→ Required action: How many lines in the records below contain the word "CGone"? State only that number.
START Information supplied
(** C23.  The cases 0-15 of [madvise] on every kernel with documented file calls:
    each returns, and passes exactly when the file may be opened for both and the
    kernel answers the advice with the error of its row (0 for success).  So the
    cases 0-9 pass on every such kernel; the cases 10-15 ask for a kernel without
    page merging and huge pages and a process without the privilege to poison
    pages.  The file then starts with the 1280 lines of text. *)
Theorem madvise_exact K path `{FileKernel K path} app od (w : world K) :
  view (w_k w) = FView od None None ->
  Forall2 (fun tc p =>
    exists v w', run K (run_test_case tc [app; "-f"; path]) w = (Done v, w') /\
      (v = None <-> may_open O_RDWR = true /\ advice (advise_flags p) = - expect_error p) /\
      (may_open O_RDWR = true -> fv_data (view (w_k w')) = Some (filled 1280 (default [] od))))
    madvise_cases (take 16 madvise000_params) /\
  (may_open O_RDWR = true ->
   Forall (fun tc => fst (run K (run_test_case tc [app; "-f"; path]) w) = Done None) (take 10 madvise_cases)).
Proof.
  intros Hv.
  assert (C : forall n p, 0 <= n < 18 -> nth_error madvise000_params (Z.to_nat n) = Some p ->
    expect_result p = 0 /\ expect_error p = 0 \/ expect_result p = -1 /\ 0 < expect_error p ->
    exists v w', run K (madvise_run_000 n (Some (Some path))) w = (Done v, w') /\
      (v = None <-> may_open O_RDWR = true /\ advice (advise_flags p) = - expect_error p) /\
      (may_open O_RDWR = true -> fv_data (view (w_k w')) = Some (filled 1280 (default [] od)))).
  { intros n p Hn Ep Hp. unfold madvise_run_000. cbn [args_file].
    replace (0 <=? n) with true by (symmetry; apply Z.leb_le; lia).
    replace (n <? Z.of_nat (List.length madvise000_params)) with true by (symmetry; apply Z.ltb_lt; cbn; lia).
    cbn [tp_assert]. rewrite (nth_error_nth _ _ _ Ep). now apply run_madvise_simple. }
  assert (F : Forall2 (fun tc p =>
    exists v w', run K (run_test_case tc [app; "-f"; path]) w = (Done v, w') /\
      (v = None <-> may_open O_RDWR = true /\ advice (advise_flags p) = - expect_error p) /\
      (may_open O_RDWR = true -> fv_data (view (w_k w')) = Some (filled 1280 (default [] od))))
    madvise_cases (take 16 madvise000_params)).
  { unfold madvise_cases. cbn [take madvise000_params].
    repeat apply List.Forall2_cons; try apply List.Forall2_nil.
    all: match goal with |- context [run_test_case ?tc] =>
      let n := eval cbv in (num tc) in
      match goal with |- context [advise_flags ?p] =>
        destruct (C n p ltac:(lia) eq_refl ltac:(cbn; unfold EACCES, EINVAL, EPERM, TEST_MADV_SUCCESS, TEST_MADV_FAILUER; lia))
          as (v & w' & E & Hd); exists v, w'; split; [|exact Hd]; apply run_file_case; [reflexivity|exact E] end end. }
  split; [exact F|]. intros Ho. revert F. unfold madvise_cases. cbn [take madvise000_params]. intros F.
  assert (A : forall x, In x plain_advice -> advice x = - 0) by (intros x Hx; now apply advice_plain).
  repeat (apply List.Forall2_cons_iff in F as [(v & w' & E & Hp & _) F];
          first [apply List.Forall_cons; [rewrite E; cbn; f_equal; apply Hp; split; [exact Ho|]|clear v w' E Hp]|fail]).
  all: try apply List.Forall_nil.
  all: cbn [advise_flags expect_error]; first [apply advice_remove | apply A; unfold plain_advice; cbn [In]; repeat (first [left; reflexivity|right])].
Qed.

(** ** [mmap_populate] 0 and [mmap_locked] 0 *)

Lemma run_map_once K path `{FileKernel K path} flags n d (w : world K) : fresh K path d w -> 0 <= n ->
  exists w', run K (map_once_run flags n (Some (Some path))) w =
    (Done (if negb (may_open O_RDWR) then Some "file open error."
           else match map_error K path O_RDWR (Z.lor PROT_READ PROT_WRITE) flags d with
                | Some _ => Some "mmap error."
                | None => None
                end), w').
Proof.
  destruct w as [pr s]. intros [Hv Hp] Hn. cbn in Hv, Hp. unfold map_once_run, result. cbn [args_file].
  replace (0 <=? n) with true by (symmetry; now apply Z.leb_le). cbn [tp_assert].
  match goal with |- context [bind (open path _) ?k] => pose proof (run_open K path O_RDWR d pr s k Hv) as Ho end.
  change (access_mode O_RDWR) with O_RDWR in Ho. destruct (may_open O_RDWR); cbn [negb].
  2: { destruct Ho as (s1 & pr1 & Hv1 & ->). eexists. reflexivity. }
  destruct Ho as (s1 & fd & Hfd & Hv1 & ->).
  replace (fd =? -1) with false by (symmetry; apply Z.eqb_neq; lia). cbn [negb tp_assert].
  match goal with |- context [bind (stat path) ?k] => destruct (run_stat K path d pr s1 k) as (s2 & Hv2 & ->) end;
    [now rewrite Hv1|].
  cbn [Z.eqb negb tp_assert]. rewrite Hv1 in Hv2.
  match goal with |- context [bind (mmap _ _ _ _ _ _) ?k] =>
    pose proof (run_mmap K path d _ (Z.lor PROT_READ PROT_WRITE) flags pr s2 k Hv2) as Hm end.
  cbn [fo_mode fo_fd] in Hm. unfold map_error. change (access_mode O_RDWR) with O_RDWR.
  destruct (mmap_err noexec lockable O_RDWR _ flags _) as [e|].
  { destruct Hm as (s3 & pr3 & Hv3 & ->). eexists. reflexivity. }
  destruct Hm as (s3 & a & Ha & Hv3 & ->).
  replace (a =? MAP_FAILED) with false by (symmetry; apply Z.eqb_neq; unfold MAP_FAILED; lia). cbn [negb tp_assert].
  destruct (run_unmap_close K path a (FMapping a (Z.of_nat (List.length d)) (Z.lor PROT_READ PROT_WRITE)
    (mapped_bytes flags (Z.of_nat (List.length d)) d)) (FOpen fd O_RDWR 0) pr s3) as (w' & E & _);
    [now rewrite Hv3|reflexivity|now rewrite Hv3|]. exists w'. exact E.
Qed.

(** The two tests on every such kernel: they pass exactly when the file may be
    opened for both and is not empty, and [mmap_locked] when besides its length
    may be locked (its mapping is anonymous: the file itself is never mapped). *)
Theorem map_once_exact K path `{FileKernel K path} app d (w : world K) :
  fresh K path d w ->
  passes_iff K (run_test_case mmap_populate0 [app; "-f"; path]) w
    (may_open O_RDWR && negb (Z.of_nat (List.length d) =? 0)) /\
  passes_iff K (run_test_case mmap_locked0 [app; "-f"; path]) w
    (may_open O_RDWR && negb (Z.of_nat (List.length d) =? 0) && lockable (Z.of_nat (List.length d))).
Proof.
  intros Hf. split.
  - destruct (run_map_once K path mmap_populate_flags 0 d w Hf ltac:(lia)) as (w' & E).
    do 2 eexists. split; [apply run_file_case; [reflexivity|exact E]|].
    unfold map_error, mmap_err. destruct (may_open O_RDWR), (_ =? 0); cbn; intuition discriminate.
  - destruct (run_map_once K path mmap_locked_flags 0 d w Hf ltac:(lia)) as (w' & E).
    do 2 eexists. split; [apply run_file_case; [reflexivity|exact E]|].
    unfold map_error, mmap_err. destruct (may_open O_RDWR), (_ =? 0); cbn; try (intuition discriminate).
    destruct (lockable _); cbn; intuition discriminate.
Qed.
Lemma last_page_int size : 0 <= size -> size / PAGE_SIZE <= 2 ^ 31 -> last_page size = size / PAGE_SIZE - 1.
Proof.
  intros Hs Hm. pose proof PAGE_SIZE_pos. pose proof (Z.div_pos size PAGE_SIZE Hs). unfold last_page.
  destruct (Z.eq_dec (size / PAGE_SIZE) 0) as [->|Hne]; [reflexivity|]. rewrite u64_small by lia.
  unfold i32. rewrite Z.mod_small by lia. lia.
Qed.

(** The first [k] pages of the file carry their numbers. *)
Definition numbered (f : rfile) (k : Z) : Prop :=
  rf_len f = k * PAGE_SIZE /\ forall j, 0 <= j < k -> rf_byte f (PAGE_SIZE * j) = remap_file_pages_hash j.

Lemma numbered_page_length page : Z.of_nat (List.length (numbered_page page)) = PAGE_SIZE.
Proof. pose proof PAGE_SIZE_pos. unfold numbered_page. rewrite length_insert, repeat_length. lia. Qed.

Lemma numbered_page_first page : nth 0 (numbered_page page) 0 = remap_file_pages_hash page.
Proof.
  pose proof PAGE_SIZE_pos. unfold numbered_page. destruct (Z.to_nat PAGE_SIZE) as [|n] eqn:E; [lia|]. reflexivity.
Qed.

Lemma numbered_next f k : 0 <= k -> numbered f k -> numbered (put_bytes (k * PAGE_SIZE) (numbered_page k) f) (k + 1).
Proof.
  intros Hk [Hl Hb]. pose proof PAGE_SIZE_pos. unfold numbered, put_bytes. cbn [rf_len rf_byte]. rewrite numbered_page_length.
  split; [nia|]. intros j Hj. destruct (Z.eq_dec j k) as [->|Hne].
  - rewrite (proj2 (in_range_true _ _ _)) by nia. replace (PAGE_SIZE * k - k * PAGE_SIZE) with 0 by ring. apply numbered_page_first.
  - rewrite (proj2 (in_range_false _ _ _)) by nia. apply Hb. lia.
Qed.

Lemma write_pages_run n : forall k s pr name f fd m, 0 <= k -> numbered f k ->
  rview_of s = RView (Some (name, f)) (Some (fd, k * PAGE_SIZE)) m ->
  exists s' f' pos, run K (write_pages n fd k) (World pr s) = (Done tt, World pr s') /\ numbered f' (k + Z.of_nat n) /\
    rview_of s' = RView (Some (name, f')) (Some (fd, pos)) m.
Proof.
  induction n as [|n IH]; intros k s pr name f fd m Hk Hf Hv.
  - exists s, f, (k * PAGE_SIZE). rewrite Z.add_0_r. auto.
  - destruct (rk_write s name f fd _ m (numbered_page k) Hv) as (s1 & E1 & V1). rewrite numbered_page_length in E1, V1.
    replace (k * PAGE_SIZE + PAGE_SIZE) with ((k + 1) * PAGE_SIZE) in V1 by ring.
    destruct (IH (k + 1) s1 pr name _ fd m ltac:(lia) (numbered_next f k Hk Hf) V1) as (s' & f' & pos & R & Hf' & V').
    exists s', f', pos. split; [|split; [|exact V']].
    + cbn. rewrite E1. unfold syscall_ret. pose proof PAGE_SIZE_pos.
      replace (is_err PAGE_SIZE) with false; [exact R|]. unfold is_err. symmetry. apply andb_false_iff. right. apply Z.ltb_ge. lia.
    + replace (k + Z.of_nat (S n)) with (k + 1 + Z.of_nat n) by lia. exact Hf'.
Qed.
(* ===== verification/LevelsThms.v ===== *)
(** * The level tests on a documented kernel, and on any system

    [lv09] and [lv11] on a kernel that maps files as the manual pages say: exit
    status, output, and what of the file is changed.  [lv14] and [lv15] on an
    arbitrary system: which answers make them return 0. *)
From S2P Require Import Prelude Process Trace CLib Arch TestMck Exact AddrSpace MemInfo FileMap FileSpec Levels.
From Stdlib Require Import Ascii String.
#[local] Open Scope string_scope.
#[local] Open Scope Z_scope.

(** ** Memory beyond the end of a mapped file, and [msync] *)

Class SyncKernel `{ArchConfig} (K : kernel) (path : string) `{FileKernel K path} := {
  file_msync s m : fv_map (view s) = Some m ->
    exists s', kstep K (Misc (Msync (fm_addr m) (fm_len m) MS_SYNC)) s = (s', 0) /\ view s' = view s;
  (** The rest of the last page of a mapping reads as zero. *)
  file_tail s m : fv_map (view s) = Some m -> Z.of_nat (List.length (bytes_of (view s) m)) = fm_len m ->
    fm_len m mod PAGE_SIZE <> 0 ->
    exists s', kstep K (Load (fm_addr m + fm_len m)) s = (s', if can_load (fm_prot m) then inl 0 else inr SIGSEGV) /\
      view s' = view s;
}.
(* ===== verification/WaitAll.v ===== *)
(** * [waitid/002.c]: a parent and any number of children

    The parent makes [n] children that wait for a semaphore in shared memory,
    posts it [n] times and waits [n] times for any child.  For every number of
    children and every interleaving the test ends, all children have exited
    and are reaped, and the verdict tells whether all of them were made. *)
From S2P Require Import Prelude Process Trace TestMck MemInfo Procs Forks ForksThms.
#[local] Open Scope Z_scope.

Section WaitAll.
Context (num : nat -> positive) (shell reaper : Z) (n : nat).

(** The address of the semaphore: the system's first mapping. *)
Definition sem_at : Z := 65536.

(** ** The rest of the program of each process *)

(** The child before its call number [k]. *)
Definition child_rest (k : nat) (i : Z) : prog result :=
  let p4 := Exit 0 in
  let p3 := pid <- getpid ;; printf "[child:%5d] sleep 100+%dmsec done.\n" [PZ pid; PZ (i32 (100 * i))] ;; p4 in
  let p2 := usleep (u32 (i32 (100000 + i32 (100000 * i)))) ;; p3 in
  let p1 := munmap sem_at SIZEOF_SEM_T ;; p2 in
  match k with
  | 0%nat => sem_wait sem_at ;; p1
  | 1%nat => p1
  | 2%nat => p2
  | 3%nat => p3
  | _ => p4
  end.

Definition after_forks : prog result :=
  pid <- getpid ;;
  sem_posts n sem_at ;;
  munmap sem_at SIZEOF_SEM_T ;;
  waitid2_waits n pid.

(** ** Children *)

Inductive cstage := CLive (k : nat) | CZombie | CGone.

Definition child_entry (st : pstatus) : pentry := PEntry (Some 0%nat) (pids num 0) [] st.
Definition child_ok (s : cstage) (y : @pstate result * pentry) : Prop :=
  match s with
  | CLive k => (k <= 4)%nat /\ exists i pr, y = (settle (child_rest k i) pr, child_entry Running)
  | CZombie => y = (Dead (Exited 0), child_entry (Zombie 0))
  | CGone => y = (Dead (Exited 0), child_entry Gone)
  end.

Definition past_wait (s : cstage) : bool := match s with CLive 0 => false | _ => true end.
Definition is_reaped (s : cstage) : bool := match s with CGone => true | _ => false end.
Definition count (f : cstage -> bool) (cs : list cstage) : nat := length (List.filter f cs).

(** ** The parent *)

(** [m] children, [p] of them past the semaphore, [g] reaped; [v] is the value
    of the semaphore. *)
Inductive parent_at (m p g : nat) : Z -> @pstate result -> pstatus -> Prop :=
| PForks r i pr : (m + r <= n)%nat -> p = 0%nat -> g = 0%nat ->
    parent_at m p g 0 (settle (waitid2_forks r i sem_at after_forks) pr) Running
| PPosts r pid pr v : (m <= n)%nat -> (r <= n)%nat -> g = 0%nat -> v + Z.of_nat p + Z.of_nat r = Z.of_nat n ->
    parent_at m p g v
      (settle (sem_posts r sem_at ;; munmap sem_at SIZEOF_SEM_T ;; waitid2_waits n pid) pr) Running
| PWaits r pid pr v : (m <= n)%nat -> (g + r = n)%nat -> v + Z.of_nat p = Z.of_nat n ->
    parent_at m p g v (settle (waitid2_waits r pid) pr) Running
| PFail pr v : g = m -> (m < n)%nat ->
    parent_at m p g v (Live (Ret (Some "waitid failed."%string)) pr) Running
| PDead v st : g = m -> (m <= n)%nat ->
    parent_at m p g v (Dead (Done (if (m =? n)%nat then None else Some "waitid failed."%string))) st.

Definition conf (v : Z) (x0 : @pstate result) (st0 : pstatus) (ys : list (@pstate result * pentry)) : @config result :=
  Config (x0 :: ys.*1) (Os (PEntry None (pids num 0) [] st0 :: ys.*2) [] [(sem_at, v)] 1).

Definition wait_inv (c : @config result) : Prop :=
  exists cs ys v x0 st0,
    c = conf v x0 st0 ys /\ Forall2 child_ok cs ys /\
    parent_at (length cs) (count past_wait cs) (count is_reaped cs) v x0 st0.

(** ** Counting *)

Lemma count_insert f cs j s s' :
  cs !! j = Some s ->
  (count f (<[j := s']> cs) + (if f s then 1 else 0) = count f cs + (if f s' then 1 else 0))%nat.
Proof.
  revert j. induction cs as [|a cs IH]; intros j E; [discriminate|].
  unfold count in *. destruct j as [|j]; cbn in E.
  - injection E as ->. cbn. destruct (f s), (f s'); cbn; lia.
  - specialize (IH j E). change (<[S j := s']> (a :: cs)) with (a :: <[j := s']> cs). cbn [List.filter].
    destruct (f a); cbn [length]; lia.
Qed.

Lemma count_snoc f cs s : count f (cs ++ [s]) = (count f cs + if f s then 1 else 0)%nat.
Proof. unfold count. rewrite List.filter_app, length_app. cbn. destruct (f s); reflexivity. Qed.

Lemma count_le f cs : (count f cs <= length cs)%nat.
Proof. apply List.filter_length_le. Qed.

Lemma count_lt f cs : (count f cs < length cs)%nat -> exists j s, cs !! j = Some s /\ f s = false.
Proof.
  unfold count. induction cs as [|a cs IH]; cbn; [lia|]. intros H. destruct (f a) eqn:Ef.
  - cbn in H. destruct IH as (j & s & Hj & Hs); [lia|]. now exists (S j), s.
  - now exists 0%nat, a.
Qed.

(** ** Steps of a child *)

Lemma parent_at_post m p g v x0 st0 :
  parent_at m p g v x0 st0 -> 0 < v -> parent_at m (S p) g (v - 1) x0 st0.
Proof. intros H Hv. inversion H; subst; try lia; constructor; auto; lia. Qed.

Lemma alter_at (f : pentry -> pentry) (l : list pentry) : forall (j : nat) e, l !! j = Some e -> alter f j l = <[j := f e]> l.
Proof.
  induction l as [|a l IH]; intros [|j] e E; try discriminate; [now injection E as ->|].
  change (alter f (S j) (a :: l)) with (a :: alter f j l). rewrite (IH j e E). reflexivity.
Qed.

(** The configuration after a step of child [j]. *)
Lemma conf_child v x0 st0 ys j y x' (f : pentry -> pentry) :
  ys !! j = Some y ->
  Config (<[S j := x']> (x0 :: ys.*1))
    (Os (alter f (S j) (PEntry None (pids num 0) [] st0 :: ys.*2)) [] [(sem_at, v)] 1) =
  conf v x0 st0 (<[j := (x', f (snd y))]> ys).
Proof.
  intros E. unfold conf. rewrite !list_fmap_insert. cbn [fst snd].
  rewrite <- (alter_at f (ys.*2) j (snd y)); [reflexivity|]. now rewrite list_lookup_fmap, E.
Qed.

Lemma conf_child_code v x0 st0 ys j y x' :
  ys !! j = Some y ->
  Config (<[S j := x']> (x0 :: ys.*1)) (Os (PEntry None (pids num 0) [] st0 :: ys.*2) [] [(sem_at, v)] 1) =
  conf v x0 st0 (<[j := (x', snd y)]> ys).
Proof.
  intros E. unfold conf. rewrite !list_fmap_insert. cbn [fst snd].
  rewrite (list_insert_id (ys.*2) j (snd y)); [reflexivity|]. now rewrite list_lookup_fmap, E.
Qed.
END Information supplied
→ Response to this exercise: 3